[Data supplied Boundary: Start]

(** [while (n > 0 && input[pos] == 0) { pos++; n--; }] *)
Fixpoint lax_skip (input : bytes) (n : nat) (pos : Z) : lax (nat * Z) :=
  match n with
  | O => Got (O, pos)
  | S m => get b <- byte_at input pos; if b =? 0 then lax_skip input m (pos + 1) else Got (n, pos)
  end.

(** [while (n > 0) { len = (len << 8) + input[pos]; pos++; n--; }] *)
Fixpoint lax_value (input : bytes) (n : nat) (pos len : Z) : lax (Z * Z) :=
  match n with
  | O => Got (len, pos)
  | S m => get b <- byte_at input pos; lax_value input m (pos + 1) (u64 (u64 (len << 8) + b))
  end.

(** The length of an integer. *)
Definition lax_length (input : bytes) (pos : Z) : lax (Z * Z) :=
  let inputlen := Z.of_nat (length input) in
  if pos =? inputlen then Return0 else
  get lenbyte <- byte_at input pos;
  let pos := pos + 1 in
  get (rlen, pos) <-
    (if negb ((lenbyte .& 0x80) =? 0) then
       let lenbyte := lenbyte - 0x80 in
       if inputlen <? u64 (pos + lenbyte) then Return0 else
       get (lenbyte, pos) <- lax_skip input (Z.to_nat lenbyte) pos;
       if Nat.leb 8 lenbyte then Return0 else
       lax_value input lenbyte pos 0
     else Got (lenbyte, pos));
  if u64 (inputlen - pos) <? rlen then Return0 else Got (rlen, pos).

(** Tag, length and place of an integer, and the position after it. *)
Definition lax_integer (input : bytes) (pos : Z) : lax (Z * Z * Z) :=
  if pos =? Z.of_nat (length input) then Return0 else
  get tag <- byte_at input pos;
  if negb (tag =? 0x02) then Return0 else
  get (rlen, rpos) <- lax_length input (pos + 1);
  Got (rpos, rlen, rpos + rlen).

(** The sequence header. *)
Definition lax_sequence (input : bytes) : lax Z :=
  let inputlen := Z.of_nat (length input) in
  let pos := 0 in
  if pos =? inputlen then Return0 else
  get tag <- byte_at input pos;
  if negb (tag =? 0x30) then Return0 else
  let pos := pos + 1 in
  if pos =? inputlen then Return0 else
  get lenbyte <- byte_at input pos;
  let pos := pos + 1 in
  if negb ((lenbyte .& 0x80) =? 0) then
    let lenbyte := lenbyte - 0x80 in
    if inputlen <? u64 (pos + lenbyte) then Return0 else Got (pos + lenbyte)
  else Got pos.

(** Copying a number without its leading zeros, right aligned to [tmpsig + last]. *)
Definition lax_copy (input : bytes) (pos len : Z) (last : nat) (tmpsig : bytes) (overflow : bool)
    : lax (bytes * bool) :=
  get (rlen, rpos) <- lax_skip input (Z.to_nat len) pos;
  if Nat.ltb 32 rlen then Got (tmpsig, true) else
  get data <- bytes_at input rpos (Z.of_nat rlen);
  Got (overwrite tmpsig (last - rlen) data, overflow).

(** * The grammar

    The same format on the remaining bytes, without positions. *)

(** A length below 128, or a count with the top bit and that many bytes. *)
Inductive ber_length : bytes -> Z -> Prop :=
| ber_short n : 0 <= n < 128 -> ber_length [n] n
| ber_long l : Z.of_nat (length l) < 128 -> be_val l < 2 ^ 56 ->
    ber_length ((0x80 + Z.of_nat (length l)) :: l) (be_val l).

(** The length of the sequence, of which only the extent matters. *)
Inductive ber_skip : bytes -> Prop :=
| skip_short n : 0 <= n < 128 -> ber_skip [n]
| skip_long l : Z.of_nat (length l) < 128 -> ber_skip ((0x80 + Z.of_nat (length l)) :: l).

(** An integer with the content [c]. *)
Definition ber_int (i c : bytes) : Prop :=
  exists lb, ber_length lb (Z.of_nat (length c)) /\ i = 0x02 :: lb ++ c.

(** What follows the second integer does not matter. *)
Definition lax_form (input c1 c2 : bytes) : Prop :=
  exists h i1 i2 rest, input = 0x30 :: h ++ i1 ++ i2 ++ rest /\
    ber_skip h /\ ber_int i1 c1 /\ ber_int i2 c2.

(** ** A parser of the grammar *)

Definition ref_length (suf : bytes) : option (Z * bytes) :=
  match suf with
  | [] => None
  | b :: suf =>
    if b <? 128 then if b <=? Z.of_nat (length suf) then Some (b, suf) else None
    else
      let k := Z.to_nat (b - 128) in
      if Nat.ltb (length suf) k then None else
      let n := be_val (firstn k suf) in
      if (n <? 2 ^ 56) && (n <=? Z.of_nat (length (skipn k suf))) then Some (n, skipn k suf) else None
  end.

Definition ref_int (suf : bytes) : option (bytes * bytes) :=
  match suf with
  | 0x02 :: suf =>
    match ref_length suf with
    | Some (n, suf) => Some (firstn (Z.to_nat n) suf, skipn (Z.to_nat n) suf)
    | None => None
    end
  | _ => None
  end.

Definition ref_skip (suf : bytes) : option bytes :=
  match suf with
  | [] => None
  | b :: suf =>
    if b <? 128 then Some suf
    else
      let k := Z.to_nat (b - 128) in
      if Nat.ltb (length suf) k then None else Some (skipn k suf)
  end.

Definition ref_form (input : bytes) : option (bytes * bytes) :=
  match input with
  | 0x30 :: suf =>
    match ref_skip suf with
    | None => None
    | Some suf =>
      match ref_int suf with
      | None => None
      | Some (c1, suf) =>
        match ref_int suf with
        | None => None
        | Some (c2, _) => Some (c1, c2)
        end
      end
    end
  | _ => None
  end.

Lemma be_val_cons_byte b l : is_byte b -> Forall is_byte l -> Forall is_byte (b :: l).
Proof. now constructor. Qed.

Lemma ref_length_complete lb n rest : ber_length lb n -> Forall is_byte lb -> 0 <= n ->
  n <= Z.of_nat (length rest) -> ref_length (lb ++ rest) = Some (n, rest).
Proof.
  intros H B Hn Hr. destruct H as [n R|l L V]; cbn [app ref_length].
  - rewrite (proj2 (Z.ltb_lt _ _)) by lia. now rewrite (proj2 (Z.leb_le _ _) Hr).
  - rewrite (proj2 (Z.ltb_ge _ _)) by lia.
    replace (Z.to_nat (0x80 + Z.of_nat (length l) - 128)) with (length l) by lia.
    rewrite (proj2 (Nat.ltb_ge _ _)) by (rewrite length_app; lia).
    rewrite firstn_app_exact, skipn_app_exact by reflexivity.
    rewrite (proj2 (Z.ltb_lt _ _) V), (proj2 (Z.leb_le _ _) Hr). reflexivity.
Qed.

Lemma ref_length_sound suf n rest : Forall is_byte suf -> ref_length suf = Some (n, rest) ->
  exists lb, suf = lb ++ rest /\ ber_length lb n /\ 0 <= n <= Z.of_nat (length rest).
Proof.
  intros B H. destruct suf as [|b suf]; [discriminate H|]. cbn [ref_length] in H.
  inversion B as [|? ? Bb Bs]; subst. unfold is_byte in Bb.
  destruct (Z.ltb_spec b 128).
  - destruct (Z.leb_spec b (Z.of_nat (length suf))); [|discriminate H]. injection H as <- <-.
    exists [b]. split; [reflexivity|]. split; [constructor; lia|lia].
  - destruct (Nat.ltb_spec (length suf) (Z.to_nat (b - 128))); [discriminate H|].
    destruct (_ && _) eqn:E; [|discriminate H]. apply andb_true_iff in E.
    rewrite Z.ltb_lt, Z.leb_le in E. injection H as <- <-.
    set (k := Z.to_nat (b - 128)) in *. pose proof (length_firstn k suf) as Lk.
    exists (b :: firstn k suf). split; [cbn [app]; now rewrite firstn_skipn|].
    pose proof (be_val_range _ (Forall_firstn _ k _ Bs)) as [R _]. split; [|lia].
    replace b with (0x80 + Z.of_nat (length (firstn k suf))) at 1 by lia. constructor; lia.
Qed.

Lemma ref_int_complete i c rest : ber_int i c -> Forall is_byte i -> ref_int (i ++ rest) = Some (c, rest).
Proof.
  intros (lb & L & ->) B. inversion B as [|? ? _ B']; subst. apply Forall_app in B'.
  cbn [app ref_int]. rewrite <- app_assoc.
  rewrite (ref_length_complete lb _ (c ++ rest) L (proj1 B')) by (rewrite ?length_app; lia).
  rewrite Nat2Z.id, firstn_app_exact, skipn_app_exact by reflexivity. reflexivity.
Qed.

Lemma ref_int_sound suf c rest : Forall is_byte suf -> ref_int suf = Some (c, rest) ->
  exists i, suf = i ++ rest /\ ber_int i c.
Proof.
  intros B H. unfold ref_int in H. destruct suf as [|t suf]; [discriminate H|].
  destruct (Z.eq_dec t 2) as [->|Ht].
  2: { destruct t as [|[[t|t|]|[t|t|]|]|t]; congruence. }
  inversion B as [|? ? _ Bs]; subst.
  destruct (ref_length suf) as [[n suf']|] eqn:L; [|discriminate H]. injection H as <- <-.
  destruct (ref_length_sound suf n suf' Bs L) as (lb & -> & Hl & R).
  exists (0x02 :: lb ++ firstn (Z.to_nat n) suf'). split.
  - cbn [app]. rewrite <- app_assoc. now rewrite firstn_skipn.
  - exists lb. split; [|reflexivity]. rewrite length_firstn. replace (Z.of_nat _) with n by lia. exact Hl.
Qed.

Lemma ref_skip_complete h rest : ber_skip h -> ref_skip (h ++ rest) = Some rest.
Proof.
  intros [n R|l L]; cbn [app ref_skip].
  - now rewrite (proj2 (Z.ltb_lt _ _)) by lia.
  - rewrite (proj2 (Z.ltb_ge _ _)) by lia.
    replace (Z.to_nat (0x80 + Z.of_nat (length l) - 128)) with (length l) by lia.
    rewrite (proj2 (Nat.ltb_ge _ _)) by (rewrite length_app; lia). now rewrite skipn_app_exact.
Qed.

Lemma ref_skip_sound suf rest : Forall is_byte suf -> ref_skip suf = Some rest ->
  exists h, suf = h ++ rest /\ ber_skip h.
Proof.
  intros B H. destruct suf as [|b suf]; [discriminate H|]. cbn [ref_skip] in H.
  inversion B as [|? ? Bb _]; subst. unfold is_byte in Bb.
  destruct (Z.ltb_spec b 128).
  - injection H as <-. exists [b]. split; [reflexivity|constructor; lia].
  - destruct (Nat.ltb_spec (length suf) (Z.to_nat (b - 128))); [discriminate H|]. injection H as <-.
    set (k := Z.to_nat (b - 128)) in *. pose proof (length_firstn k suf) as Lk.
    exists (b :: firstn k suf). split; [cbn [app]; now rewrite firstn_skipn|].
    replace b with (0x80 + Z.of_nat (length (firstn k suf))) at 1 by lia. constructor. lia.
Qed.

(** The parser decides the grammar. *)
Lemma ref_form_iff input c1 c2 : Forall is_byte input ->
  ref_form input = Some (c1, c2) <-> lax_form input c1 c2.
Proof.
  intros B. split.
  - intros H. unfold ref_form in H. destruct input as [|t suf]; [discriminate H|].
    destruct (Z.eq_dec t 0x30) as [->|Ht].
    2: { destruct t as [|t|t]; try discriminate H.
         do 6 (destruct t as [t|t|]; try discriminate H). now destruct Ht. }
    inversion B as [|? ? _ Bs]; subst.
    destruct (ref_skip suf) as [s1|] eqn:E1; [|discriminate H].
    destruct (ref_skip_sound suf s1 Bs E1) as (h & -> & Hh). apply Forall_app in Bs. destruct Bs as [_ Bs].
    destruct (ref_int s1) as [[d1 s2]|] eqn:E2; [|discriminate H].
    destruct (ref_int_sound s1 d1 s2 Bs E2) as (i1 & -> & H1). apply Forall_app in Bs. destruct Bs as [_ Bs].
    destruct (ref_int s2) as [[d2 s3]|] eqn:E3; [|discriminate H].
    destruct (ref_int_sound s2 d2 s3 Bs E3) as (i2 & -> & H2).
    injection H as <- <-. exists h, i1, i2, s3. auto.
  - intros (h & i1 & i2 & rest & -> & Hh & H1 & H2). inversion B as [|? ? _ Bs]; subst.
    rewrite !Forall_app in Bs. unfold ref_form.
    rewrite (ref_skip_complete h _ Hh), (ref_int_complete i1 c1 _ H1) by tauto.
    now rewrite (ref_int_complete i2 c2 _ H2) by tauto.
Qed.

(** ** The code follows the grammar *)

Lemma byte_at_app pre b suf pos : pos = Z.of_nat (length pre) ->
  byte_at (pre ++ b :: suf) pos = Got b.
Proof.
  intros ->. unfold byte_at. rewrite Nat2Z.id, nth_error_app2, Nat.sub_diag by lia. reflexivity.
Qed.

Lemma lax_value_spec l : Forall is_byte l -> forall pre suf pos len, pos = Z.of_nat (length pre) ->
  0 <= len -> (len + 1) * 256 ^ Z.of_nat (length l) <= 2 ^ 64 ->
  lax_value (pre ++ l ++ suf) (length l) pos len
    = Got (len * 256 ^ Z.of_nat (length l) + be_val l, pos + Z.of_nat (length l)).
Proof.
  induction 1 as [|b l Hb _ IH]; intros pre suf pos len Hp H0 H1; cbn [app length lax_value].
  - do 2 f_equal; [|lia]. change (be_val []) with 0. rewrite Z.pow_0_r. lia.
  - rewrite (byte_at_app pre b _ pos Hp). cbn [lax_bind].
    unfold is_byte in Hb. cbn [length] in H1.
    rewrite Nat2Z.inj_succ, Z.pow_succ_r in H1 by lia.
    assert (P : 1 <= 256 ^ Z.of_nat (length l)) by (apply (Z.pow_le_mono_r 256 0); lia).
    assert (Hs : u64 (u64 (len << 8) + b) = len * 256 + b).
    { rewrite (shl_lit len 8 256) by reflexivity. unfold u64. change 0x10000000000000000 with (2 ^ 64).
      assert (len * 256 + b < 2 ^ 64) by nia. rewrite (Z.mod_small (len * 256)) by lia.
      apply Z.mod_small. lia. }
    rewrite Hs. replace (pre ++ b :: l ++ suf) with ((pre ++ [b]) ++ l ++ suf) by now rewrite <- app_assoc.
    rewrite (IH (pre ++ [b]) suf (pos + 1) (len * 256 + b));
      [|rewrite length_app; cbn [length]; lia|lia|nia].
    rewrite be_val_cons, Nat2Z.inj_succ, Z.pow_succ_r by lia. do 2 f_equal; lia.
Qed.

Lemma lax_skip_spec l : forall pre suf pos, pos = Z.of_nat (length pre) -> exists k l',
  l = repeat 0 k ++ l' /\ (l' = [] \/ hd 0 l' <> 0) /\
  lax_skip (pre ++ l ++ suf) (length l) pos = Got (length l', pos + Z.of_nat k).
Proof.
  induction l as [|b l IH]; intros pre suf pos Hp; cbn [app length lax_skip].
  - exists O, []. split; [reflexivity|]. split; [now left|]. now rewrite Z.add_0_r.
  - rewrite (byte_at_app pre b _ pos Hp). cbn [lax_bind]. destruct (Z.eqb_spec b 0) as [->|Hb].
    + destruct (IH (pre ++ [0]) suf (pos + 1)) as (k & l' & -> & H1 & H2).
      { rewrite length_app. cbn [length]. lia. }
      exists (S k), l'. split; [reflexivity|]. split; [exact H1|].
      rewrite <- app_assoc in H2. cbn [app] in H2. rewrite H2. do 2 f_equal. lia.
    + exists O, (b :: l). split; [reflexivity|]. split; [now right|]. now rewrite Z.add_0_r.
Qed.

(** The number of significant bytes, from the value. *)
Lemma significant l : Forall is_byte l -> l = [] \/ hd 0 l <> 0 ->
  Nat.leb 8 (length l) = negb (be_val l <? 2 ^ 56).
Proof.
  intros B H. destruct (Nat.leb_spec 8 (length l)).
  - destruct l as [|a c]; [cbn in *; lia|]. destruct H as [|H]; [discriminate|]. cbn [hd] in H.
    inversion B as [|? ? Ba Bc]; subst. rewrite be_val_cons. pose proof (be_val_range c Bc).
    cbn [length] in *. unfold is_byte in Ba.
    assert (256 ^ 7 <= 256 ^ Z.of_nat (length c)) by (apply Z.pow_le_mono_r; lia).
    rewrite (proj2 (Z.ltb_ge _ _)) by (change (2 ^ 56) with (256 ^ 7); nia). reflexivity.
  - pose proof (be_val_range l B) as R.
    assert (256 ^ Z.of_nat (length l) <= 256 ^ 7) by (apply Z.pow_le_mono_r; lia).
    rewrite (proj2 (Z.ltb_lt _ _)) by (change (2 ^ 56) with (256 ^ 7); lia). reflexivity.
Qed.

[Data supplied Boundary: End]

Aim of the exercise:
Look above for the line holding "rewrite Hs. replace" and the line holding "cbn [length] in *. unfold is_byte in Ba.". Retype both, and every line between them, word for word and nothing else.

Output:
    rewrite Hs. replace (pre ++ b :: l ++ suf) with ((pre ++ [b]) ++ l ++ suf) by now rewrite <- app_assoc.
    rewrite (IH (pre ++ [b]) suf (pos + 1) (len * 256 + b));
      [|rewrite length_app; cbn [length]; lia|lia|nia].
    rewrite be_val_cons, Nat2Z.inj_succ, Z.pow_succ_r by lia. do 2 f_equal; lia.
Qed.

Lemma lax_skip_spec l : forall pre suf pos, pos = Z.of_nat (length pre) -> exists k l',
  l = repeat 0 k ++ l' /\ (l' = [] \/ hd 0 l' <> 0) /\
  lax_skip (pre ++ l ++ suf) (length l) pos = Got (length l', pos + Z.of_nat k).
Proof.
  induction l as [|b l IH]; intros pre suf pos Hp; cbn [app length lax_skip].
  - exists O, []. split; [reflexivity|]. split; [now left|]. now rewrite Z.add_0_r.
  - rewrite (byte_at_app pre b _ pos Hp). cbn [lax_bind]. destruct (Z.eqb_spec b 0) as [->|Hb].
    + destruct (IH (pre ++ [0]) suf (pos + 1)) as (k & l' & -> & H1 & H2).
      { rewrite length_app. cbn [length]. lia. }
      exists (S k), l'. split; [reflexivity|]. split; [exact H1|].
      rewrite <- app_assoc in H2. cbn [app] in H2. rewrite H2. do 2 f_equal. lia.
    + exists O, (b :: l). split; [reflexivity|]. split; [now right|]. now rewrite Z.add_0_r.
Qed.

(** The number of significant bytes, from the value. *)
Lemma significant l : Forall is_byte l -> l = [] \/ hd 0 l <> 0 ->
  Nat.leb 8 (length l) = negb (be_val l <? 2 ^ 56).
Proof.
  intros B H. destruct (Nat.leb_spec 8 (length l)).
  - destruct l as [|a c]; [cbn in *; lia|]. destruct H as [|H]; [discriminate|]. cbn [hd] in H.
    inversion B as [|? ? Ba Bc]; subst. rewrite be_val_cons. pose proof (be_val_range c Bc).
    cbn [length] in *. unfold is_byte in Ba.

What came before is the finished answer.